Flicker liked to have drummer Michael Derosier in the same room with the other players, but heavily baffled. “I used mostly Neumann condensers for close-miking, except for the snare-I’ve always been an SM57 fan for the top snare; for the bottom I’d use an 84 or some of the AKG pencil mics of the time. It’s been so long since I’ve miked drums I can’t remember the numbers; they were forerunners of the 451s and 452s.” For the kick he used a D112; for floor toms, RE20s.
While the group was working on Little Queen, some major improvements were being made in Kaye Smith Studio A, which Flicker says was “so dead it was like recording in a marshmallow; everyone preferred B,” and during the final phase of the project Flicker mixed on the API in A while continuing to record overdubs in B.
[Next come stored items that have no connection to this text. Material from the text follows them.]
Lemma count_notDeniedPipelines bl events name vs :
  name ∉ bl →
  length (filter (λ p, PipelineConfig.Name p = name)
            (notDeniedPipelines bl events vs))
  = length (filter (λ v, PipelineConfig.Name v = name) vs).
Proof.
  intros Hname. unfold notDeniedPipelines.
  induction vs as [|v vs IH]; [done|].
  rewrite !filter_cons. destruct (decide (PipelineConfig.Name v ∉ bl)) as [Hv|Hv].
  - rewrite fmap_cons, filter_cons. simpl.
    destruct (decide (PipelineConfig.Name v = name)); simpl; by rewrite IH.
  - destruct (decide (PipelineConfig.Name v = name)) as [Heq|Hne]; [|done].
    by rewrite Heq in Hv.
Qed.

Lemma filter_name_absent (vs : PipelineConfigs) name :
  name ∉ PipelineConfig.Name <$> vs →
  filter (λ v, PipelineConfig.Name v = name) vs = [].
Proof.
  induction vs as [|x vs IH]; [done|].
  rewrite fmap_cons, not_elem_of_cons, filter_cons. intros [Hx Hvs].
  destruct (decide (PipelineConfig.Name x = name)); [done | by apply IH].
Qed.

Lemma count_unique_name (vs : PipelineConfigs) v :
  NoDup (PipelineConfig.Name <$> vs) → v ∈ vs →
  length (filter (λ v', PipelineConfig.Name v' = PipelineConfig.Name v) vs) = 1.
Proof.
  induction vs as [|x vs IH]; intros Hnd Hv.
  - by apply elem_of_nil in Hv.
  - rewrite fmap_cons in Hnd. apply NoDup_cons in Hnd as [Hx Hnd].
    rewrite filter_cons.
    destruct (decide (PipelineConfig.Name x = PipelineConfig.Name v)) as [Heq|Hne].
    + simpl. rewrite filter_name_absent; [done|]. by rewrite <- Heq.
    + apply elem_of_cons in Hv as [->|Hv]; [done|]. by apply IH.
Qed.

Lemma resolvedPipelines_deny bl g s :
  resolvedPipelines bl [] g s
  = notDeniedPipelines bl (DefaultEvents g) (definitionsForScope g s).
Proof. done. Qed.

(** C3: with a non-empty deny-list, for each scope, no pipeline of the output
    carries a denied name, and a definition of the registry whose name is not
    denied appears in its scope's output exactly once (as often as the
    registry lists its name, which is once when names are unique within the
    scope, as the data model requires). *)
Theorem resolvePipelines_deny_list
    (bl : list string) (g : Globals) (s : Scope) :
  bl ≠ [] →
  ∃ c,
    resolvePipelines (selection bl []) g = Some ((Some c, None), g)
    ∧ (∀ p, p ∈ pipelinesAt c (scopeKey s) → PipelineConfig.Name p ∉ bl)
    ∧ (∀ name, name ∉ bl →
         length (filter (λ p, PipelineConfig.Name p = name)
                   (pipelinesAt c (scopeKey s)))
         = length (filter (λ v, PipelineConfig.Name v = name)
                     (definitionsForScope g s)))
    ∧ (NoDup (PipelineConfig.Name <$> definitionsForScope g s) →
       ∀ v, v ∈ definitionsForScope g s → PipelineConfig.Name v ∉ bl →
         length (filter (λ p, PipelineConfig.Name p = PipelineConfig.Name v)
                   (pipelinesAt c (scopeKey s))) = 1).
Proof.
  intros Hbl.
  assert (validSelection bl []) as Hv by (by right).
  eexists. split; [by apply resolvePipelines_valid|].
  rewrite resolved_pipelinesAt, resolvedPipelines_deny.
  split; [|split].
  - by intros p (v & _ & Hn & ->)%elem_of_notDeniedPipelines.
  - intros name Hname. by apply count_notDeniedPipelines.
  - intros Hnd v Hin Hname.
    rewrite count_notDeniedPipelines by done. by apply count_unique_name.
Qed.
Meanwhile the legal battle continued to snake its way through the courts. I’ll spare you the gory details about what various circuit court judges said about the issues at hand, but the Cliff Notes version is that the band eventually won the right to complete ownership of the basic tracks they’d been working on for the Magazine album. (This was after Mushroom tried to put out an album based on those songs and some live performance tapes it controlled; about 50,000 copies were distributed before a judge blocked it.) Little Queen was completed at Kaye Smith and became a huge hit, reaching Number 9 on the album charts, while “Barracuda” swam up to Number 11 on the singles chart. The title track and “Kick It Out” also charted from that album. Flicker continued working with the group for four more albums (Magazine, Dog and Butterfly, Bebe Le Strange and Live), and Heart’s string of successes went well into the ’80s.
Kaye Smith eventually became Bad Animals Studios, and Heart had their own room there for many years. Today, the Wilson sisters still tour together periodically, and many of their songs are staples on “classic rock” radio. Mike Flicker is currently head of Mike Flicker Music Services, an L.A.-based company that specializes in music editorial and music supervision for films and television.